(Data excerpts)
(* ===== verification/HostArp.v ===== *)
(** * ARP on a whole host

    A frame with an ARP packet through the servers of [System]: a request for the host's address
    is answered on the wire, a reply enters the cache that packets are sent by ([HostFlow]). *)

From S2P Require Import Prelude Net Checksum Str Addr ShmMessage Shm Transport Queues Icmp Udp Arp Ip4In Reassembly Ip4Out Ip4 Link Ntp System HostFlow.

(** ** Lemmas *)

Lemma queues_slot c cap q segs t m : queues c cap q segs -> m ∈ q t -> slot m.
Proof. intros Hq Hm. destruct (Hq t) as (s & _ & (fr & _ & _ & _ & Hs) & _). by eapply list.Forall_forall. Qed.

(** The tables of link and ARP server name each other. *)
Record arp_wired (c : config) : Prop := {
  aw_wired : wired c;
  aw_in : c_link_in c !! 0x0806 = Some (c_arp c);
  aw_out : c_link_out c !! c_arp c = Some 0x0806 }.

(** The parts of an ARP packet, with what fills up the frame. *)
Record arp_fields (sha spa tha tpa rest : list Z) : Prop := {
  af_sha : bytes sha /\ zlen sha = 6;
  af_spa : bytes spa /\ zlen spa = 4;
  af_tha : bytes tha /\ zlen tha = 6;
  af_tpa : bytes tpa /\ zlen tpa = 4;
  af_rest : bytes rest /\ zlen rest <= 1000 }.

Lemma arp_parse_packet op sha spa tha tpa rest : is_u 16 op -> arp_fields sha spa tha tpa rest ->
  arp_parse (arp_packet op sha spa tha tpa ++ rest) = Some (op, sha, spa, tha, tpa).
Proof.
  intros Hop [[B1 L1] [B2 L2] [B3 L3] [B4 L4] [B5 L5]].
  destruct (fields_of_arp_packet op sha spa tha tpa rest Hop L1 L2 L3 L4) as (E1 & E2 & E3 & E4 & E5).
  unfold arp_parse. rewrite zlen_app, zlen_arp_packet by done. pose proof (zlen_nonneg rest).
  replace (28 <=? 28 + zlen rest) with true by lia.
  change (take 6 (arp_packet op sha spa tha tpa ++ rest)) with [0; 1; 8; 0; 6; 4]. rewrite beq_refl. cbn [andb].
  assert (Hs : forall o n x, addr_of_data (padd (arp_packet op sha spa tha tpa ++ rest) o) n = Ret x -> sub (arp_packet op sha spa tha tpa ++ rest) o n = x).
  { intros o n x. unfold addr_of_data, rdn, sub, padd. destruct (_ && _); [|done]. by intros [= <-]. }
  rewrite (Hs _ _ _ E1), (Hs _ _ _ E2), (Hs _ _ _ E3), (Hs _ _ _ E4).
  change (256 * nth 6 (arp_packet op sha spa tha tpa ++ rest) 0 + nth 7 (arp_packet op sha spa tha tpa ++ rest) 0)
    with (256 * u8 (Z.shiftr op 8) + u8 op). by rewrite be16_u8.
Qed.

Section Host.
Context (c : config) (cap : thread -> Z) (Hc : arp_wired c).

(** A frame with an ARP packet, up to the ARP server. *)
Lemma arp_incoming e h from to op sha spa tha tpa rest : let pkt := arp_packet op sha spa tha tpa ++ rest in
  is_u 16 op -> arp_fields sha spa tha tpa rest -> roomy cap (zlen pkt) -> turn_ok e -> queues c cap nothing (h_segs h) ->
  zlen from = 6 -> to = c_mac c \/ to = bc_addr ->
  exists segs m m0, frame_arrives c e (eth_frame to from 0x0806 pkt) h = Ret (set_segs segs h) /\ queues c cap (upd nothing ArpIn [m]) segs /\
    arrived (c_link c) m0 m /\ m_type m0 = msg_new /\ m_data m0 = up_data (eth_frame to from 0x0806 pkt) from to pkt.
Proof.
  intros pkt Hop Hf Hroom He Hq Lfrom Hto. pose proof (aw_wired c Hc) as Hw. destruct (wi_mac c Hw) as [Bmac Lmac].
  destruct Hf as [[B1 L1] [B2 L2] [B3 L3] [B4 L4] [B5 L5]]. pose proof (zlen_nonneg rest).
  assert (Lp : zlen pkt = 28 + zlen rest) by (unfold pkt; rewrite zlen_app, zlen_arp_packet by done; done).
  assert (Hto' : bytes to /\ zlen to = 6) by (destruct Hto as [->| ->]; [done|split; [concrete_bytes|done]]). destruct Hto' as [Bto Lto].
  set (f := eth_frame to from 0x0806 pkt). assert (Lf : zlen f = 14 + zlen pkt) by (by apply zlen_eth_frame).
  set (d1 := up_data f from to pkt). assert (Ld1 : zlen d1 = 62 + 2 * zlen pkt) by (unfold d1; rewrite zlen_up_data; lia).
  assert (Hin : forall w : net, tap_run_in (c_mac c) (c_link_in c) f w = Ret (tt, after_send (inbox c ArpIn) (message_of d1 None) w)).
  { intros w. unfold tap_run_in, f. rewrite frame_in_spec by (done || lia || (unfold is_u; lia)). rewrite (aw_in c Hc).
    replace (28 <=? zlen pkt) with true by lia. destruct Hto as [->| ->]; rewrite beq_refl, ?orb_true_r; done. }
  destruct (in_net_one c cap e LinkOut ArpIn _ _ _ h (h_segs h) nothing (Hin _) (wi_names c Hw) He Hq)
    as (segs1 & m1 & E1 & Hq1 & Har1 & _).
  { apply sendable_of; [lia|done]. }
  { rewrite message_of_size by lia. apply (roomy_one cap (zlen pkt)); (done || lia). }
  rewrite set_segs_id in E1. exists segs1, m1, (message_of d1 None). split; [unfold frame_arrives; by rewrite E1|].
  split; [exact Hq1|]. split; [exact Har1|]. split; [done|]. apply m_data_message_of.
Qed.

(** The link server writes the answer. *)
Lemma link_arp_step e segs1 h m m0 from to pl :
  arrived (c_arp c) m0 m -> m_data m0 = down_data from to pl -> zlen from = 6 -> zlen to = 6 -> 0 < zlen pl <= 65535 ->
  run_thread_body c e LinkOut m (set_segs segs1 h) = Ret (transmit (Some (eth_frame to from 0x0806 pl)) (set_segs segs1 h)).
Proof.
  intros Har Hd0 L1 L2 Lp. destruct (ar_data _ _ _ Har) as (pad & Hd). rewrite Hd0 in Hd. cbn [run_thread_body]. unfold tap_run_out.
  rewrite (frame_of_spec (e_junk e) (c_link_out c) m from to pl pad) by (done || lia).
  rewrite (ar_sender _ _ _ Har), (aw_out c Hc), L1, L2. replace (zlen pl =? 0) with false by lia.
  cbn [Z.eqb Pos.eqb negb andb fmap option_fmap option_map]. mcbn. by rewrite Z.eqb_refl.
Qed.

Lemma link_arp_out (P : host -> Prop) h segs m m0 from to pl :
  queues c cap (upd nothing LinkOut [m]) segs -> arrived (c_arp c) m0 m -> m_data m0 = down_data from to pl ->
  zlen from = 6 -> zlen to = 6 -> 0 < zlen pl <= 65535 ->
  (forall segs', queues c cap nothing segs' -> P (transmit (Some (eth_frame to from 0x0806 pl)) (set_segs segs' h))) ->
  inevitably c P (set_segs segs h).
Proof.
  intros Hq Har Hd L1 L2 Lp HP. apply (inev_single c cap _ (set_segs segs h) LinkOut m (wi_names c (aw_wired c Hc)) Hq).
  { apply (arrived_wanted _ _ _ _ Har). by left. }
  intros e segs1 He Hq1. eexists. split; [exact (link_arp_step e segs1 h m m0 from to pl Har Hd L1 L2 Lp)|]. by apply inev_done, HP.
Qed.

End Host.

(** ** Properties *)

(** C8: ARP on a host with empty queues.  A frame to the host's MAC address or to all, with an ARP
    request for the host's IPv4 address by another, makes the host put exactly one more frame on the
    wire, under every schedule: to the asking station, the ARP reply with the host's two addresses.  A frame
    with an ARP reply puts nothing on the wire; afterwards the host has the MAC address for the
    IPv4 address in it, unless it knew one (or it is its own).  In both cases no server faults and
    the host is as ready as before. *)
Theorem arp_served (c : config) (cap : thread -> Z) (h : host) (e : turn) (from to sha spa tha tpa rest : list Z) (op : Z)
  (Hc : arp_wired c) (Hroom : roomy cap (28 + zlen rest)) (Hh : host_ready c cap h) (He : turn_ok e)
  (Hf : arp_fields sha spa tha tpa rest) (Hfrom : zlen from = 6) (Hto : to = c_mac c \/ to = bc_addr)
  (Hop : op = 1 /\ tpa = c_arp_ip c /\ spa <> tpa \/ op = 2 /\ requests (h_arp h) = []) :
  exists h1, frame_arrives c e (eth_frame to from 0x0806 (arp_packet op sha spa tha tpa ++ rest)) h = Ret h1 /\
    inevitably c (fun h' => host_ready c cap h' /\
      if op =? 1 then h_arp h' = h_arp h /\ h_wire h' = h_wire h ++ [eth_frame sha (c_mac c) 0x0806 (arp_packet 2 (c_mac c) (c_arp_ip c) sha spa)]
      else h_wire h' = h_wire h /\ requests (h_arp h') = [] /\
        forall a, mac_of c (h_arp h') a = match mac_of c (h_arp h) a with Some known => Some known | None => if beq spa a then Some sha else None end) h1.
Proof.
  pose proof Hh as (Hq & Hpk & Harp & Hpend & Hfresh). pose proof (aw_wired c Hc) as Hw. destruct (wi_mac c Hw) as [Bmac Lmac].
  destruct (wi_listen c Hw) as (Bl & Ll & _). pose proof (zlen_nonneg rest).
  assert (Hu : is_u 16 op) by (unfold is_u; destruct Hop as [[-> _]|[-> _]]; lia).
  pose proof (arp_parse_packet op sha spa tha tpa rest Hu Hf) as Hparse.
  assert (Lpkt : zlen (arp_packet op sha spa tha tpa ++ rest) = 28 + zlen rest).
  { destruct Hf as [[B1 L1] [B2 L2] [B3 L3] [B4 L4] [B5 L5]]. by rewrite zlen_app, zlen_arp_packet by done. }
  destruct (arp_incoming c cap Hc e h from to op sha spa tha tpa rest Hu Hf) as (segs & m & m0 & E & Hq1 & Har & Ht & Hd); [by rewrite Lpkt|done..|].
  eexists. split; [exact E|]. apply (inev_single c cap _ (set_segs segs h) ArpIn m (wi_names c Hw) Hq1).
  { apply (arrived_wanted _ _ _ _ Har). by right. }
  intros e2 segs2 He2 Hq2. change (set_segs segs2 (set_segs segs h)) with (set_segs segs2 h).
  destruct (ar_data _ _ _ Har) as (pad & Hdm). rewrite Hd in Hdm.
  destruct Hf as [[B1 L1] [B2 L2] [B3 L3] [B4 L4] [B5 L5]].
  assert (Bp : bytes (arp_packet op sha spa tha tpa ++ rest)).
  { unfold arp_packet. rewrite !bytes_app. repeat split; auto using be16_bytes. repeat constructor; unfold is_byte; lia. }
  assert (Lto : zlen to = 6) by (by destruct Hto as [->| ->]).
  assert (Lip : zlen (c_arp_ip c) = 4) by (by rewrite (wi_arp_ip c Hw)).
  pose proof (zlen_eth_frame to from 0x0806 (arp_packet op sha spa tha tpa ++ rest) Lto Hfrom) as Lframe.
  pose proof (arp_run_in_aux (c_arp_mac c) (c_arp_ip c) m (h_arp h) (turn_net c e2 ArpIn segs2) _ from to _ pad Hdm Bp
    ltac:(lia) ltac:(lia) ltac:(lia) ltac:(lia) ltac:(by rewrite (wi_arp_mac c Hw)) Lip Harp) as Hrun.
  rewrite Hfrom, Lto, Hparse in Hrun. cbn [Z.eqb Pos.eqb andb] in Hrun.
  destruct Hop as [(-> & -> & Hne)|(-> & Hreq)]; cbn [Z.eqb Pos.eqb andb] in *.
  - rewrite beq_refl in Hrun. replace (beq spa (c_arp_ip c)) with false in Hrun by (by destruct (beq_spec spa (c_arp_ip c))).
    rewrite (ar_sender _ _ _ Har), (wi_arp_mac c Hw) in Hrun. set (reply := arp_packet 2 _ _ _ _) in *.
    assert (Lr : zlen reply = 28) by (by apply zlen_arp_packet).
    assert (Ld : zlen (down_data (c_mac c) sha reply) = 68) by (rewrite zlen_down_data; lia).
    destruct (in_net_one c cap e2 ArpIn LinkOut _ _ _ h segs2 nothing Hrun (wi_names c Hw) He2 Hq2) as (segs3 & m3 & E3 & Hq3 & Har3 & _).
    { apply sendable_of; [lia|]. apply (queues_slot c cap _ _ ArpIn m Hq1). unfold upd. rewrite decide_True by done. by left. }
    { rewrite message_of_size by lia. apply (roomy_one cap (28 + zlen rest)); (done || lia). }
    eexists. split; [rewrite <- (wi_arp_mac c Hw) in E3; exact (f_equal (fun r => x ← r; Ret (set_arp x.1 x.2)) E3)|].
    cbn [fst snd]. replace (set_arp (h_arp h) (set_segs segs3 h)) with (set_segs segs3 h) by (by destruct h).
    assert (Hid : identity c ArpIn (inbox c LinkOut) = c_arp c) by (cbn [identity inbox]; by rewrite (wi_arp_out c Hw), beq_refl).
    rewrite Hid in Har3. apply (link_arp_out c cap Hc _ h segs3 m3 _ (c_mac c) sha reply Hq3 Har3); [apply m_data_message_of|done|done|lia|].
    intros segs4 Hq4. split; [by split_and!|]. by split.
  - destruct Hrun as (st' & Hrun & Hwf & Hr' & Hl). rewrite Hreq in Hrun, Hr'. cbn [answered] in Hrun.
    exists (set_arp st' (set_segs segs2 h)). split; [cbn [run_thread_body]; unfold in_net; cbn [h_segs h_arp set_segs]; by rewrite Hrun|].
    apply inev_done. split; [by split_and!|]. split; [done|]. split; [exact Hr'|]. intros a. cbn [h_arp set_arp]. unfold mac_of. rewrite (Hl a).
    destruct (beq a (c_arp_ip c)); [done|]. destruct (amap_get (arp_cache (h_arp h)) a); by destruct (beq spa a).
Qed.

Lemma arp_served_witness :
  exists h1, frame_arrives ex_config ex_turn (eth_frame bc_addr ex_mac2 0x0806 (arp_packet 1 ex_mac2 ex_src (zeros 6) ex_dst ++ zeros 18)) ex_host = Ret h1 /\
    inevitably ex_config (fun h' => host_ready ex_config (fun _ => 2048) h' /\ h_arp h' = h_arp ex_host /\
      h_wire h' = [] ++ [eth_frame ex_mac2 [2; 0; 0; 0; 0; 1] 0x0806 (arp_packet 2 [2; 0; 0; 0; 0; 1] ex_dst ex_mac2 ex_src)]) h1.
Proof.
  refine (arp_served ex_config (fun _ => 2048) ex_host ex_turn ex_mac2 bc_addr ex_mac2 ex_src (zeros 6) ex_dst (zeros 18) 1
    _ _ ex_host_ready ex_turn_ok _ _ _ _).
  - split; [exact ex_config_wired|reflexivity|reflexivity].
  - intros t. destruct t; vm_compute; discriminate.
  - split; split; (reflexivity || concrete_bytes || (vm_compute; discriminate)).
  - reflexivity.
  - by right.
  - left. split; [done|]. split; [done|discriminate].
Defined.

### TASK DIRECTIONS
Look through the records and gather every line containing "reflexivity".

### EXERCISE RESPONSE
  - split; [exact ex_config_wired|reflexivity|reflexivity].
  - split; split; (reflexivity || concrete_bytes || (vm_compute; discriminate)).
  - reflexivity.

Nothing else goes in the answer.